Keeping Your Brain Safe In Winter Weather

Much of Oklahoma just received its first snow for the season. While it isn’t likely to stick around long, there’s a good chance we will see more winter weather before Spring comes around.

Winter weather can be both a blessing and a curse. It can certainly be nice to get a day off work to spend with the family, but the slippery conditions also bring an increased risk of injury – especially concussion or traumatic brain injury.

Slick roads can be dangerous, and car crashes are one of the leading causes of traumatic brain injury in America. The best way to stay safe during slick conditions is to stay off the roads unless absolutely necessary. If you have to get out, it is essential you travel cautiously and watch for patches of ice.

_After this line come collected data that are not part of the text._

Definition handleControl (control : option ControlHandler) (message : Message) : C (option goerror) :=
  match control with
  | None => done (Some ErrUnhandledControl)
  | Some handler =>
      let@ response := handler message in
      match response with
      | Err err => done (Some (ErrWrap "handle history control: " err ""))
      | Ok [] => done (Some (ErrNew "historyipc: control handler returned an empty response"))
      | Ok response =>
          let@ err := answer (option goerror) in
          match err with
          | Some err => done (Some (ErrWrap "set history response deadline: " err ""))
          | None =>
              let@ err := writeAll response in
              match err with
              | Some err => done (Some err)
              | None =>
                  let@ ok := answer bool in
                  if negb ok then done (Some (ErrNew "historyipc: control connection cannot close its write side"))
                  else
                    let@ err := answer (option goerror) in
                    match err with
                    | Some err => done (Some (ErrWrap "close history response write side: " err ""))
                    | None => done None
                    end
              end
          end
      end
  end.

Definition dispatch (control : option ControlHandler) (message : Message) (reservation : nat) : C (option goerror) :=
  if String.eqb (m_Kind message) KindValidation then enqueue message reservation
  else if String.eqb (m_Kind message) KindIdentify || (String.eqb (m_Kind message) KindShutdown && negb (m_Accepted message))
  then let@ err := handleControl control message in let@ _ := release reservation in done err
  else let@ _ := release reservation in done (Some ErrUnexpectedMessage).

Section receive.
Context {J : JsonErrorText} {U : UnicodeTables}.

Definition readReserved (control : option ControlHandler) (connection : reader) (length : Z) (reservation : nat) : C (option goerror) :=
  match ReadFull (Z.to_nat length) connection with
  | Err err => let@ _ := release reservation in done (Some (ErrWrap "read history payload: " err ""))
  | Ok (payload, connection) =>
      match requireEOF connection with
      | Some err => let@ _ := release reservation in done (Some err)
      | None =>
          match decodePayload payload with
          | Err err => let@ _ := release reservation in done (Some err)
          | Ok message => dispatch control message reservation
          end
      end
  end.

(** [Receive] after the claim, up to its deferred calls.  The connection is whatever
    its reads will deliver before the deadline. *)
Definition receive_body (control : option ControlHandler) : C (option goerror) :=
  let@ err := answer (option goerror) in
  match err with
  | Some err => done (Some (ErrWrap "set history receive deadline: " err ""))
  | None =>
      let@ connection := answer reader in
      match readHeader connection with
      | Err err => done (Some err)
      | Ok (length, connection) =>
          let@ reservation := reserve length in
          match reservation with
          | None => done (Some ErrOverloaded)
          | Some reservation => readReserved control connection length reservation
          end
      end
  end.

Definition Receive (control : option ControlHandler) (a : nat) : C (option goerror) :=
  let@ claimed := claim a in
  if negb claimed then done (Some ErrAdmissionUsed)
  else
    let@ err := receive_body control in
    let@ closeErr := answer (option goerror) in
    let@ _ := take_slot in
    done (errors_join [err; closeErr]).

(** ** The service *)

Definition logDiagnostic (d : Diagnostic) : C unit :=
  let@ _ := update (λ s, set_logs (hs_logs s ++ [d]) s) in
  let@ _ := answer (option goerror) in
  done tt.
Definition logFailure (phase category : string) : C unit :=
  logDiagnostic (mkDiagnostic "history_writer_error" phase category "" "" "" "" "").
Definition logPersistenceFailure (e : Event) : C unit :=
  logDiagnostic (mkDiagnostic "history_writer_error" "persist" "insert" (ev_EventID e) (ev_Repository e) (ev_Worktree e)
                   (default "" (ev_Tool e)) (default "" (ev_SessionID e))).

(** [s.stop]: the first caller stops admission and closes the listener, the others wait
    for it. *)
Definition stop : C unit :=
  let@ first := select (λ s, match hs_stopOnce s with
                             | Fresh => [(true, set_stopOnce Running s)]
                             | Running => []
                             | Finished => [(false, s)]
                             end) in
  if first : bool then
    let@ _ := Stop in
    let@ _ := update (set_closed true) in
    let@ err := answer (option goerror) in
    let@ _ := match err with Some _ => logFailure "shutdown" "listener" | None => done tt end in
    update (set_stopOnce Finished)
  else done tt.

Definition control (ident : Identity) : ControlHandler := λ message,
  if String.eqb (m_Kind message) KindIdentify then done (EncodeIdentity ident)
  else let@ _ := stop in done EncodeShutdownResponse.

(** A call that does nothing on success. *)
Definition on_error (err : option goerror) (m : C unit) : C unit :=
  match err with Some _ => m | None => done tt end.

(** The goroutine of one connection. *)
Definition receiver_goroutine (ident : Identity) (a : nat) : P :=
  finish (let@ err := Receive (Some (control ident)) a in
          let@ _ := on_error err (logFailure "receive" "frame") in
          update (λ s, set_receivers (hs_receivers s - 1) s)).
Lemma spec_handleControl t (handler : option ControlHandler) m :
  (∀ h, handler = Some h → spec t (h m) (λ _ u, u = t)) → spec t (handleControl handler m) (λ _ u, u = t).
Proof.
  intros Hh. unfold handleControl. destruct handler as [h|]; [|by apply triple_done]. eapply triple_seq; [by apply Hh|]. intros response ? ->.
  destruct response as [[|x response]|]; [by apply triple_done| |by apply triple_done].
  next (spec_answer t (option goerror) None). case_match; [by apply triple_done|]. eapply triple_seq; [apply spec_write_all|]. intros ? ? ->.
  case_match; [by apply triple_done|]. next (spec_answer t bool true). case_match; [by apply triple_done|].
  next (spec_answer t (option goerror) None). case_match; by apply triple_done.
Qed.

Section service.
Context {J : JsonErrorText} {U : UnicodeTables} (ident : Identity).

(** A decoded validation carries its event. *)
Lemma decoded_event payload m : decodePayload payload = Ok m → m_Kind m = KindValidation → is_Some (m_Event m).
Proof.
  unfold decodePayload. destruct (_ || _)%bool; [done|]. destruct (inspectEnvelope payload) as [[fields header]|]; [|done].
  destruct (String.eqb_spec (ce_Kind header) KindValidation) as [|Hk].
  { unfold decodeValidation. destruct (decodeStrict _ _ _) as [env|]; [|done]. destruct (Validate _); [done|]. intros [= <-] _. by eexists. }
  unfold decodeIdentity, decodeShutdown, decodeControl.
  repeat (match goal with |- context [if ?b then _ else _] => destruct b | |- context [match ?x with _ => _ end] => destruct x end; try done).
  all: intros [= <-]; cbn [m_Kind]; done.
Qed.

Abbreviation reading id := (mkToken (RReceiver None true (Some id)) Outside).
Abbreviation receiving := (mkToken (RReceiver None true None) Outside).

Lemma spec_control t m : (∃ r, t = at_stage r Outside) → spec t (control ident m) (λ _ u, u = t).
Proof.
  intros [r ->]. unfold control. destruct (String.eqb _ _); [by apply triple_done|]. eapply triple_seq; [by apply (spec_stop r r)|].
  intros ? ? ->. by apply triple_done.
Qed.

Lemma spec_dispatch m id : (m_Kind m = KindValidation → is_Some (m_Event m)) →
  spec (reading id) (dispatch (Some (control ident)) m id) (λ _ u, u = receiving).
Proof.
  intros Hm. unfold dispatch. destruct (String.eqb_spec (m_Kind m) KindValidation) as [Hk|]; [by apply spec_enqueue, Hm|]. destruct (_ || _)%bool.
  - eapply triple_seq; [apply spec_handleControl; intros h [= <-]; apply spec_control; by eexists|]. intros ? ? ->.
    next (spec_release_receiver id). by apply triple_done.
  - next (spec_release_receiver id). by apply triple_done.
Qed.

Lemma spec_readReserved connection n id : spec (reading id) (readReserved (Some (control ident)) connection n id) (λ _ u, u = receiving).
Proof.
  unfold readReserved. destruct (ReadFull _ _) as [[payload connection']|]; [|next (spec_release_receiver id); by apply triple_done].
  destruct (requireEOF _); [next (spec_release_receiver id); by apply triple_done|].
  destruct (decodePayload payload) as [m|] eqn:E; [|next (spec_release_receiver id); by apply triple_done].
  apply spec_dispatch. by apply decoded_event with payload.
Qed.

Lemma readHeader_bounds r n r' : readHeader r = Ok (n, r') → (1 ≤ n ≤ MaxPayloadSize)%Z.
Proof. intros H. by apply readHeader_ok in H as (_ & ? & _). Qed.

Lemma spec_receive_body : spec receiving (receive_body (Some (control ident))) (λ _ u, u = receiving).
Proof.
  unfold receive_body. next (spec_answer receiving (option goerror) None). case_match; [by apply triple_done|].
  next (spec_answer receiving reader (mkReader [] eof)). destruct (readHeader _) as [[n connection]|] eqn:E; [|by apply triple_done].
  apply readHeader_bounds in E. eapply triple_seq; [apply (spec_reserve n); lia|]. intros r ? ->. destruct r; [apply spec_readReserved|by apply triple_done].
Qed.

Lemma spec_Receive a : spec (mkToken (RReceiver (Some a) true None) Outside) (Receive (Some (control ident)) a)
  (λ _ u, u = mkToken (RReceiver None false None) Outside).
Proof.
  unfold Receive. eapply triple_seq; [apply spec_claim|]. intros ? ? [-> ->]. cbn [negb]. next spec_receive_body.
  next (spec_answer receiving (option goerror) None).
  eapply triple_seq; [apply (spec_take_slot _ (mkToken (RReceiver None false None) Outside)); [done|]; intros s ts HI Hs; solve_inv HI|].
  intros ? ? ->. by apply triple_done.
Qed.

Lemma safe_receiver a : safely (mkToken (RReceiver (Some a) true None) Outside) (receiver_goroutine ident a).
Proof.
  apply safe_finish. next (spec_Receive a). eapply triple_seq; [apply spec_on_error, spec_logFailure|]. intros ? ? ->.
  eapply triple_weaken; [apply (spec_update _ _ (mkToken ROver Outside)); intros s ts HI; bounds ts; solve_inv HI|]. intros ? ? ->. by left.
Qed.

(** *** Accepting *)

Lemma spec_accept_unix t : tk_stage t = Outside → spec t accept_unix (λ _ u, u = t).
Proof.
  intros Ht. unfold accept_unix. eapply (triple_seq _ _ _ _ _ _ _ (λ _ u, u = t)).
  - apply spec_select.
    + intros s ts _. by destruct (hs_closed s).
    + intros s ts a s' HI Hin. exists t. split; [|done]. destruct (hs_closed s); rewrite !elem_of_cons, elem_of_nil in Hin; naive_solver.
  - intros n ? ->. destruct n as [|[|n]]; [by apply triple_done|by apply triple_done|]. next (spec_answer t goerror eof). by apply triple_done.
Qed.
(* ===== verification/GoFSTree.v ===== *)
(** * More calls on the file system: whole trees

    The calls of package [os] that the installer makes besides those of [GoFS]:
    reading directories and files, creating missing parents, truncating, removing
    trees.  The composite calls are the sequences of system calls that package [os]
    makes for them, so that the process may fail or die between any two.

    As in [GoFS], a symbolic link at the end of a path that is opened is an error. *)

From stdpp Require Import base gmap strings list fin_maps.
From Stdlib Require Import ZArith Lia Ascii.
From S2P Require Import Prelude GoStrings GoErrors GoOS GoFS.
Set Default Goal Selector "!".

Section calls.
Context {E : OSEnv} {I : Interference FS} {K : Crash}.
Abbreviation FM := (M FS).

(** [os.Stat]. *)
Definition Stat_path (p : path) : FM (result goerror FileInfo) :=
  reading "stat" p (λ fs, let? n := resolve "stat" p fs in
    match n with NLink _ _ => Err (wrong_kind "stat" p) | _ => Ok (info_of n) end).

(** [os.ReadDir]: the names in order, and which of them are directories. *)
Definition is_dir_node (n : node) : bool := match n with NDir _ _ _ => true | _ => false end.
Definition dir_entries (n : node) : list (string * bool) :=
  match n with
  | NDir _ _ es => (λ x, (x, match es !! x with Some c => is_dir_node c | None => false end)) <$> entry_names n
  | _ => []
  end.
Definition ReadDir_path (p : path) : FM (result goerror (list (string * bool))) :=
  reading "open" p (λ fs, let? n := resolve "open" p fs in
    match n with NDir _ _ _ => Ok (dir_entries n) | _ => Err (wrong_kind "open" p) end).

(** [os.ReadFile]. *)
Definition ReadFile_path (p : path) : FM (result goerror string) :=
  reading "open" p (λ fs, let? n := resolve "open" p fs in
    match n with NFile _ _ content => Ok content | _ => Err (wrong_kind "read" p) end).

(** Everything an open file holds; a directory cannot be read. *)
Definition ReadAll_file (h : handle) : FM (result goerror string) :=
  if IsDir (h_info h) then ret (Err (wrong_kind "read" (h_path h))) else ReadAll h.

(** [os.OpenFile] with O_WRONLY, O_CREATE and O_TRUNC: an existing file keeps its
    mode. *)
Definition truncate (p : path) (mode : Z) (fs : FS) : result goerror (handle * FS) :=
  match walk p (fs_tree fs) with
  | Found (NFile i m _) =>
      Ok (mkHandle p (mkInfo KFile m i) "", mkFS (put p (Some (NFile i m "")) (fs_tree fs)) (fs_next fs))
  | Found _ => Err (wrong_kind "open" p)
  | _ => let? fs' := create "open" p (λ i, NFile i mode "") fs in
         Ok (mkHandle p (mkInfo KFile mode (fs_next fs)) "", fs')
  end.
Definition CreateTruncate (p : path) (mode : Z) : FM (result goerror handle) :=
  sys "open" p (λ e fs, (Err e, fs))
    (λ fs, match truncate p mode fs with Ok (h, fs') => (Ok h, fs') | Err e => (Err e, fs) end).

(** [os.WriteFile]. *)
Definition WriteFile_path (p : path) (content : string) (mode : Z) : FM (option goerror) :=
  let! opened := CreateTruncate p mode in
  match opened with
  | Err e => ret (Some e)
  | Ok file =>
      let! written := File_Write file content in
      let! closed := File_Close file in
      ret (match written with Some e => Some e | None => closed end)
  end.

(** [os.MkdirAll], by the reversed path. *)
Fixpoint mkdir_all (rp : list string) (mode : Z) : FM (option goerror) :=
  let p := rev rp in
  let! info := Stat_path p in
  match info with
  | Ok info => ret (if IsDir info then None else Some (not_a_directory "mkdir" p))
  | Err _ =>
      let! parent := match rp with
                     | _ :: (_ :: _) as rp' => mkdir_all rp' mode
                     | _ => ret None
                     end in
      match parent with
      | Some e => ret (Some e)
      | None =>
          let! made := Mkdir p mode in
          match made with
          | None => ret None
          | Some e =>
              let! there := Lstat p in
              ret (match there with Ok i => if IsDir i then None else Some e | Err _ => Some e end)
          end
      end
  end.
Definition MkdirAll_path (p : path) (mode : Z) : FM (option goerror) := mkdir_all (rev p) mode.

(** [os.RemoveAll]: the recursion of [removeAllFrom].  What fails below a directory
    does not keep the rest from being removed, and the first such error is
    reported when the directory itself cannot be removed.  Every level of the tree
    takes one unit of fuel. *)
Definition first_error (a b : option goerror) : option goerror := match a with Some e => Some e | None => b end.
Definition unless_missing (e : goerror) (otherwise : option goerror) : option goerror :=
  if errors_is e ErrNotExist then None else otherwise.
Fixpoint remove_all (fuel : nat) (p : path) {struct fuel} : FM (option goerror) :=
  match fuel with
  | O => diverge
  | S fuel' =>
      let! removed := Remove_path p in
      match removed with
      | None => ret None
      | Some unlinkErr =>
          if errors_is unlinkErr ErrNotExist then ret None
          else
            let! info := Lstat p in
            match info with
            | Err e => ret (unless_missing e (Some e))
            | Ok info =>
                if negb (IsDir info) then ret (Some unlinkErr)
                else
                  let finish recurseErr :=
                    let! again := Remove_path p in
                    ret (match again with None => None | Some e => unless_missing e (first_error recurseErr (Some e)) end) in
                  let! opened := ReadDir_path p in
                  match opened with
                  | Err e => if errors_is e ErrNotExist then ret None else finish (Some e)
                  | Ok entries =>
                      let! recurseErr :=
                        (fix children (l : list (string * bool)) (failed : option goerror) : FM (option goerror) :=
                           match l with
                           | [] => ret failed
                           | entry :: l' =>
                               let! r := remove_all fuel' (p ++ [entry.1]) in
                               children l' (first_error failed r)
                           end) entries None in
                      finish recurseErr
                  end
            end
      end
  end.
(** No path has more elements than a path may have bytes. *)
Definition remove_fuel : nat := 4096.
Definition RemoveAll_path (p : path) : FM (option goerror) := remove_all remove_fuel p.

(** [os.MkdirTemp] with a pattern that ends in a star; [random] is the number that
    replaces the star, by the step it is drawn at. *)
Fixpoint mkdir_temp (attempts : nat) (random : nat → Z) (dir : path) (prefix : string) : FM (result goerror path) :=
  match attempts with
  | O => ret (Err (exists_already "mkdirtemp" (dir ++ [prefix +:+ "*"])))
  | S attempts' =>
      let! n := (λ w, (Returned (random (w_clock w)), tick w)) in
      let name := dir ++ [prefix +:+ itoa n] in
      let! made := Mkdir name 448 in
      match made with
      | None => ret (Ok name)
      | Some e => if errors_is e ErrExist then mkdir_temp attempts' random dir prefix else ret (Err e)
      end
  end.
End calls.
Definition mkdirTempAttempts : nat := Z.to_nat 10000.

Slippery steps and walkways are another major cause of brain injuries this time of year. To protect yourself from a concussion, be sure to take your time and watch your footing. You never know where ice may be hiding under the snow.

Of course, one of the best parts of winter weather is getting to go out and play in the snow, especially if you live in an area with hills or mountains for skiing, sledding, and other winter sports activities. Like any athletic activities, getting out on the slopes carries its own risk of brain injury.

Winter sports-related brain injuries are so common, in fact, the U.S. Centers for Disease Control and Prevention have released a list of tips for staying safe out in the snow:

  • Wear approved, properly fitted, and well-maintained protective equipment, such as helmets.
  • Know the symptoms and danger signs of a concussion, as well as the potential long-term consequences.
  • If you are a parent or coach, carry the U.S. Centers for Disease Control and Prevention’s four-step concussion action plan with you on the ice and on the slopes. Among other things, the plan will remind you to remove any young athletes with a concussion from play, have them evaluated by a medical professional right away, inform their parents about the concussion, and keep them out of play until a medical professional says it’s all right for them to return to the slopes or hockey field.

A concussion can be caused by any bump, jolt, or hit to the head, or even a hit to the body that causes the head and brain to rattle back and forth in the skull. While the majority of concussions are minor, even the most common concussions can be temporarily debilitating and have lasting impacts.

We hope everyone is enjoying the holiday season and the winter weather, but remember to stay safe and protect your brain.